The integrated producer held its annual investor conference last Tuesday in New York City, where CEO John Watson outlined the big global growth plans. Production has declined since 2010’s mark of 2.76 million boe, with output of 2.61 million boe in 2012 and 2.67 million boe in 2011. The company averaged nearly 2.7 million boe in 4Q2012. Output will edge higher as more major projects come online.
“Our key development projects remain on track,” Watson told investors. “Spending in 2014 and 2015 will be higher…Any legacy-sized asset will be expensive.”
Capital spending this year is set at $36.7 billion this year to build its arsenal. By comparison, ExxonMobil Corp., the only other integrated U.S.-based major, plans to spend about $38 billion for its capital programs this year, or about $1 billion more than it did in 2012 (see NGI, March 11). Once its new projects have ramped up, Chevron should generate about $50 billion in cash in 2017, compared with $10 billion in 2012, said CFO Patricia Yarrington.
Liquefied natural gas (LNG) projects are among the top contenders for investments, based on a bet by Chevron that new projects will fail to keep pace by 2025, with global demand surpassing supply by more than 100 million metric tons/year (mmty).
In light of that, the company is helming the $54 billion Gorgon LNG export development in Australia, which would be capable of producing 15.6 mmty when it’s completed; it’s more than half-way done. Chevron also is partnering in Australia’s Wheatstone LNG project. According to a 2011 estimate by the U.S. Energy Information Administration, Australia holds 396 Tcf of technically recoverable shale gas, or about 6% of the global total. The producer late last year also bought out stakes held by Encana Corp. and EOG Resources Inc. in the Kitimat LNG export planned for British Columbia; it now is a full partner with Apache Corp. (see NGI, Jan. 7).
According to Chevron’s estimates, LNG demand is forecast to increase at an estimated average rate of 15 mmty through 2025, led by growth in Asia Pacific nations that include Japan, South Korea and Taiwan. China and India alone are expected to increase their LNG imports by 10%/year over the next decade.
The LNG supply gap by 2025 may be equivalent in size to “10 Gorgons,” Watson told analysts.
Natural gas exports from Gorgon are set to begin in early 2015; Wheatstone exports would follow in 2016, said upstream chief George Kirkland. The two projects together would have a combined capacity of more than 15 mmty, he said.

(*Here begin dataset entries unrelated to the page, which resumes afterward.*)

(* ===== verification/HttpConnection.v ===== *)
(** * HTTP clients (sylar/http/http_connection.h, sylar/http/http_connection.cpp)

    A connection sends requests and receives responses over a stream; [HttpResult] is what a
    request comes to; the static functions [DoGet], [DoPost] and [DoRequest] make a connection for
    one request. A connection is used through the interface [Stream] where the code uses it so.
    The buffer and the parser object of a response are memory that was just allocated: what it
    holds is an argument. *)

From S2P Require Import Prelude Endian CString StdOrdered Http HttpParser Address Uri.
From S2P Require Import HttpClientParser HttpResponseParser Buffer FdManager Socket Stream.

Module HttpResult.
Inductive Error :=
  | OK | INVALID_URL | INVALID_HOST | CONNECT_FAILED | SEND_CLOSE_BY_PEER | SEND_SOCKET_ERROR
  | TIMEOUT | CREATE_SOCKET_ERROR | POOL_GET_CONNECTION | POOL_INVALID_CONNECTION.
Definition code (e : Error) : Z :=
  match e with
  | OK => 0 | INVALID_URL => 1 | INVALID_HOST => 2 | CONNECT_FAILED => 3 | SEND_CLOSE_BY_PEER => 4
  | SEND_SOCKET_ERROR => 5 | TIMEOUT => 6 | CREATE_SOCKET_ERROR => 7 | POOL_GET_CONNECTION => 8
  | POOL_INVALID_CONNECTION => 9
  end.
Record t := mk { result : Z; response : option HttpResponse.t; error : list byte }.
Definition make (e : Error) (response : option HttpResponse.t) (error : list byte) : t :=
  mk (code e) response error.

Definition toString (r : t) : list byte :=
  lit "[HttpResult result" ++ Socket.dec_int (result r) ++ lit " error=" ++ error r
  ++ lit " response="
  ++ match response r with Some rsp => HttpResponse.toString rsp | None => lit "nullptr" end
  ++ lit "]".
End HttpResult.

Module HttpConnection.
(** [std::string]: [append(s, n)] of the memory from [s] on, and [resize(n)]. *)
Definition append {S} `{Heap} (body data : list byte) (n : Z) : ST S (list byte) :=
  if string_max_size - Z.of_nat (length body) <? n then throw length_error
  else if Z.of_nat (length data) <? n then lift Undef
  else mret (body ++ take (Z.to_nat n) data).
Definition resize {S} `{Heap} (body : list byte) (n : Z) : ST S (list byte) :=
  if string_max_size <? n then throw length_error
  else mret (take (Z.to_nat n) body ++ replicate (Z.to_nat n - length body) x00).

(** A sum of two [int]s: overflow is undefined. *)
Definition int_sum (a b : Z) : outcome Z :=
  if (- 2 ^ 31 <=? a + b) && (a + b <? 2 ^ 31) then Ret (a + b) else Undef.

Section connection.
Context {S : Type} `{Stream S} `{Heap}.
(** [GetHttpRequestBufferSize()], and [boost::lexical_cast<uint64_t>]. *)
Context (buff_size : Z) (lexical_cast : list byte → option Z).

(** What both reading loops do with the bytes of a [read]: they are stored, and a zero behind
    them. *)
Definition store_terminated (data : list byte) (at_ : Z) (bytes : list byte) (len : Z) : outcome (list byte) :=
  data ← store data at_ bytes; store data len [x00].

(** The first [do] loop: nothing when it gives up, else the buffer, the parser, and the number of
    bytes behind the header. *)
Fixpoint recv_loop (fuel : nat) (data : list byte) (parser : HttpResponseParser.t) (offset : Z)
    : ST S (option (list byte * HttpResponseParser.t * Z)) :=
  match fuel with
  | O => lift NoFuel
  | Datatypes.S fuel =>
      r ← stream_read (u64 (buff_size - offset));
      let len := r.1 in
      if len <=? 0 then stream_close;; mret None
      else
        len' ← lift (int_sum len offset);
        data ← lift (store_terminated data offset r.2 len');
        e ← lift (HttpResponseParser.execute data (Z.to_nat (u64 len')) false parser);
        let '(nparse, data, parser) := e in
        if HttpResponseParser.hasError parser then stream_close;; mret None
        else
          let offset := s32 (u64 (len' - nparse)) in
          if offset =? s32 buff_size then stream_close;; mret None
          else if negb (HttpResponseParser.isFinished parser =? 0) then mret (Some (data, parser, offset))
          else recv_loop fuel data parser offset
  end.

(** The inner [do] loop of a chunked body: the line of a chunk. It begins with a [read]. *)
Fixpoint line_loop (fuel : nat) (data : list byte) (parser : HttpResponseParser.t) (len : Z)
    : ST S (option (list byte * HttpResponseParser.t * Z)) :=
  match fuel with
  | O => lift NoFuel
  | Datatypes.S fuel =>
      r ← stream_read (u64 (buff_size - len));
      let rt := r.1 in
      if rt <=? 0 then stream_close;; mret None
      else
        len' ← lift (int_sum len rt);
        data ← lift (store_terminated data len r.2 len');
        e ← lift (HttpResponseParser.execute data (Z.to_nat (u64 len')) true parser);
        let '(nparse, data, parser) := e in
        if HttpResponseParser.hasError parser then stream_close;; mret None
        else
          let len := s32 (u64 (len' - nparse)) in
          if len =? s32 buff_size then mret None
          else if negb (HttpResponseParser.isFinished parser =? 0) then mret (Some (data, parser, len))
          else line_loop fuel data parser len
  end.

(** The rest of a chunk that the buffer does not hold. *)
Fixpoint rest_loop (fuel : nat) (data body : list byte) (left : Z)
    : ST S (option (list byte * list byte)) :=
  match fuel with
  | O => lift NoFuel
  | Datatypes.S fuel =>
      if 0 <? left then
        r ← stream_read (u64 (if s32 buff_size <? left then s32 buff_size else left));
        let rt := r.1 in
        if rt <=? 0 then mret None
        else
          data ← lift (store data 0 r.2);
          body ← append body data (u64 rt);
          rest_loop fuel data body (left - rt)
      else mret (Some (data, body))
  end.

(** One chunk, behind its line: [client_parser] is the copy of the parser from the end of the
    header. *)
Definition recv_chunk (fuel : nat) (client_parser : HttpClientParser.httpclient_parser)
    (data body : list byte) (len : Z) : ST S (option (list byte * list byte * Z)) :=
  let content_len := HttpClientParser.content_len client_parser in
  limit ← lift (int_sum content_len 2);
  if limit <=? len then
    body ← append body data (u64 content_len);
    mret (Some (overwrite data 0 (data.[Z.to_nat limit, Z.to_nat (len - limit)]), body, len - limit))
  else
    body ← append body data (u64 len);
    r ← rest_loop fuel data body (content_len - len + 2);
    match r with
    | None => mret None
    | Some (data, body) =>
        body ← resize body (u64 (Z.of_nat (length body) - 2)); mret (Some (data, body, 0))
    end.

Fixpoint chunk_loop (fuel : nat) (client_parser : HttpClientParser.httpclient_parser)
    (data : list byte) (parser : HttpResponseParser.t) (body : list byte) (len : Z)
    : ST S (option (list byte * HttpResponseParser.t)) :=
  match fuel with
  | O => lift NoFuel
  | Datatypes.S fuel =>
      h ← line_loop fuel data parser len;
      match h with
      | None => mret None
      | Some (data, parser, len) =>
          c ← recv_chunk fuel client_parser data body len;
          match c with
          | None => mret None
          | Some (data, body, len) =>
              if HttpClientParser.chunks_done client_parser =? 0
              then chunk_loop fuel client_parser data parser body len
              else mret (Some (body, parser))
          end
      end
  end.

(** A body of the announced length: what came with the header is copied, the rest is read. *)
Definition recv_body (data : list byte) (parser : HttpResponseParser.t) (offset : Z)
    : ST S (option (list byte)) :=
  let length := s64 (HttpResponseParser.getContentLength lexical_cast parser) in
  if 0 <? length then
    if string_max_size <? length then throw length_error
    else
      let body := replicate (Z.to_nat length) x00 in
      let '(body, len) :=
        if offset <=? length then (overwrite body 0 (take (Z.to_nat offset) data), offset)
        else (overwrite body 0 (take (Z.to_nat length) data), s32 length) in
      let length := length - offset in
      if 0 <? length then
        r ← Stream.readFixSize body len length;
        if r.1 <=? 0 then stream_close;; mret None else mret (Some r.2)
      else mret (Some body)
  else mret (Some []).

Definition recvResponse (fuel : nat) (fresh : HttpClientParser.httpclient_parser * list byte)
    : ST S (option HttpResponse.t) :=
  h ← recv_loop fuel fresh.2 (HttpResponseParser.make fresh.1) 0;
  match h with
  | None => mret None
  | Some (data, parser, offset) =>
      let client_parser := HttpResponseParser.m_parser parser in
      r ← (if negb (HttpClientParser.chunked client_parser =? 0)
           then chunk_loop fuel client_parser data parser [] offset
           else body ← recv_body data parser offset;
                mret (option_map (λ body, (body, parser)) body));
      mret (option_map (λ '(body, parser),
        let rsp := HttpResponseParser.m_data parser in
        if bool_decide (body = []) then rsp else HttpResponse.setBody body rsp) r)
  end.

Definition sendRequest (rsp : HttpRequest.t) : ST S Z :=
  let data := HttpRequest.toString rsp in
  Stream.writeFixSize data (Z.of_nat (length data)).
End connection.

(** ** Requests for a single connection *)

(** The loop over the headers, shared with the pool: the request, and whether it names a host. *)
Definition add_header (st : HttpRequest.t * bool) (i : list byte * list byte) : HttpRequest.t * bool :=
  let '(req, has_host) := st in
  if bool_decide (strcasecmp i.1 (lit "connection") = Eq) then
    if bool_decide (strcasecmp i.2 (lit "keep-alive") = Eq) then (HttpRequest.setClose false req, has_host)
    else (req, has_host)
  else
    let has_host :=
      if negb has_host && bool_decide (strcasecmp i.1 (lit "host") = Eq)
      then negb (bool_decide (i.2 = [])) else has_host in
    (HttpRequest.setHeader i.1 i.2 req, has_host).
Definition add_headers (headers : list (list byte * list byte)) (host body : list byte)
    (req : HttpRequest.t) : HttpRequest.t :=
  let '(req, has_host) := fold_left add_header headers (req, false) in
  HttpRequest.setBody body
    (if has_host : bool then req else HttpRequest.setHeader (lit "Host") host req).

Section static.
Context {W : Type} `{Sys W} `{Heap}.
Context (buff_size : Z) (lexical_cast : list byte → option Z).
Context (getaddrinfo : list byte → option (list byte) → Z → Z → Z →
    option (list (option (list byte) * Z))).
Context (errno : W → Z) (strerror : Z → list byte).

(** The text for an error of [sendRequest]. *)
Definition send_error (w : W) : list byte :=
  lit "send request socket error errno= " ++ Socket.dec_int (errno w)
  ++ lit "errstr=" ++ strerror (errno w).
Definition timeout_error (addr : list byte) (timeout_ms : Z) : list byte :=
  lit "recv response timeout: " ++ addr ++ lit "timeout_ms=" ++ dec timeout_ms.

(** A request on a connection, and its result; [addr] makes the text of the peer's address. *)
Definition exchange (fuel : nat) (fresh : HttpClientParser.httpclient_parser * list byte)
    (addr : ST (SocketStream.t * W) (list byte)) (req : HttpRequest.t) (timeout_ms : Z)
    : ST (SocketStream.t * W) HttpResult.t :=
  SocketStream.on_socket (Socket.setRecvTimeout (s64 timeout_ms));;
  rt ← sendRequest req;
  if rt =? 0 then
    a ← addr;
    mret (HttpResult.make HttpResult.SEND_CLOSE_BY_PEER None (lit "send request closed by peer: " ++ a))
  else if rt <? 0 then
    s ← get; mret (HttpResult.make HttpResult.SEND_SOCKET_ERROR None (send_error s.2))
  else
    rsp ← recvResponse buff_size lexical_cast fuel fresh;
    match rsp with
    | None =>
        a ← addr;
        mret (HttpResult.make HttpResult.TIMEOUT None (timeout_error a timeout_ms))
    | Some rsp => mret (HttpResult.make HttpResult.OK (Some rsp) (lit "ok"))
    end.

(** A stream that lives as long as [m] runs. *)
Definition with_stream {A} (c : SocketStream.t) (m : ST (SocketStream.t * W) A) : ST W A := fun w =>
  let '(r, s) := m (c, w) in
  let '(_, s) := SocketStream.destroy s in (r, s.2).

Definition DoRequest_req (fuel : nat) (fresh : HttpClientParser.httpclient_parser * list byte)
    (req : HttpRequest.t) (uri : Uri.t) (timeout_ms : Z) : ST W HttpResult.t :=
  addr ← lift (Uri.createAddress getaddrinfo uri);
  match addr with
  | None =>
      mret (HttpResult.make HttpResult.INVALID_HOST None (lit "invalid host: " ++ Uri.m_host uri))
  | Some addr =>
      let sock := Socket.CreateTCP addr in
      with_stream (SocketStream.make (Some sock) true)
        (exchange fuel fresh (lift (Address.toString addr)) req timeout_ms)
  end.

(** The request that is built for a URL. *)
Definition uri_request (method : HttpMethod.t) (uri : Uri.t)
    (headers : list (list byte * list byte)) (body : list byte) : HttpRequest.t :=
  let req := HttpRequest.make 17 true in
  let req := HttpRequest.setPath (Uri.getPath uri) req in
  let req := HttpRequest.setQuery (Uri.m_query uri) req in
  let req := HttpRequest.setFragment (Uri.m_fragment uri) req in
  let req := HttpRequest.setMethod method req in
  add_headers headers (Uri.m_host uri) body req.
Definition DoRequest_uri (fuel : nat) (fresh : HttpClientParser.httpclient_parser * list byte)
    (method : HttpMethod.t) (uri : Uri.t) (timeout_ms : Z)
    (headers : list (list byte * list byte)) (body : list byte) : ST W HttpResult.t :=
  DoRequest_req fuel fresh (uri_request method uri headers body) uri timeout_ms.

Definition DoRequest (fuel : nat) (fresh : HttpClientParser.httpclient_parser * list byte)
    (method : HttpMethod.t) (url : list byte) (timeout_ms : Z)
    (headers : list (list byte * list byte)) (body : list byte) : ST W HttpResult.t :=
  uri ← lift (Uri.Create url);
  match uri with
  | None => mret (HttpResult.make HttpResult.INVALID_URL None (lit "invalid url:" ++ url))
  | Some uri => DoRequest_uri fuel fresh method uri timeout_ms headers body
  end.
Definition DoGet fuel fresh := DoRequest fuel fresh HttpMethod.GET.
Definition DoPost fuel fresh := DoRequest fuel fresh HttpMethod.POST.
Definition DoGet_uri fuel fresh := DoRequest_uri fuel fresh HttpMethod.GET.
Definition DoPost_uri fuel fresh := DoRequest_uri fuel fresh HttpMethod.POST.
End static.
End HttpConnection.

Tests began last month on the St. Malo prospect in the Lower Tertiary Trend of the deepwater GOM (see NGI, March 4). Production from the test well, more than 20,000 feet under the sea floor, was more than 13,000 b/d even though it was constrained by the test equipment. St. Malo and the Jack project, which are being developed together, ultimately are to produce 177,000 b/d beginning in 2014, Kirkland said.
In the Permian Basin, about 440 wells are scheduled to be drilled this year. Most of the drilling is to target the Permian’s Midland Basin, where up to 340 wells are planned, up from 300 in 2012. The plan is to drill about 100 wells in the Delaware Basin, up from 40. Rig activity is to be increased, and more acreage could be added. Last year Chevron added to its 700,000 net acres in the Permian’s Avalon Shale and Bone Spring sands by acquiring some properties in the Delaware Basin from Chesapeake Energy Corp. Acreage included in the agreement was producing about 7,000 boe/d net.
Chevron should make an investment decision this year about whether it will invest in a petrochemical expansion on the Gulf Coast, said Mike Wirth, who heads refining operations. The company’s California refineries are being retooled to run more crude oil refineries; the Richmond, CA-based refinery now is processing Bakken Shale crude.
“Our bread and butter is optimizing our operations by using different feedstocks,” Wirth said. The company also plans to “selectively pursue growth” in petrochemicals and lubricants.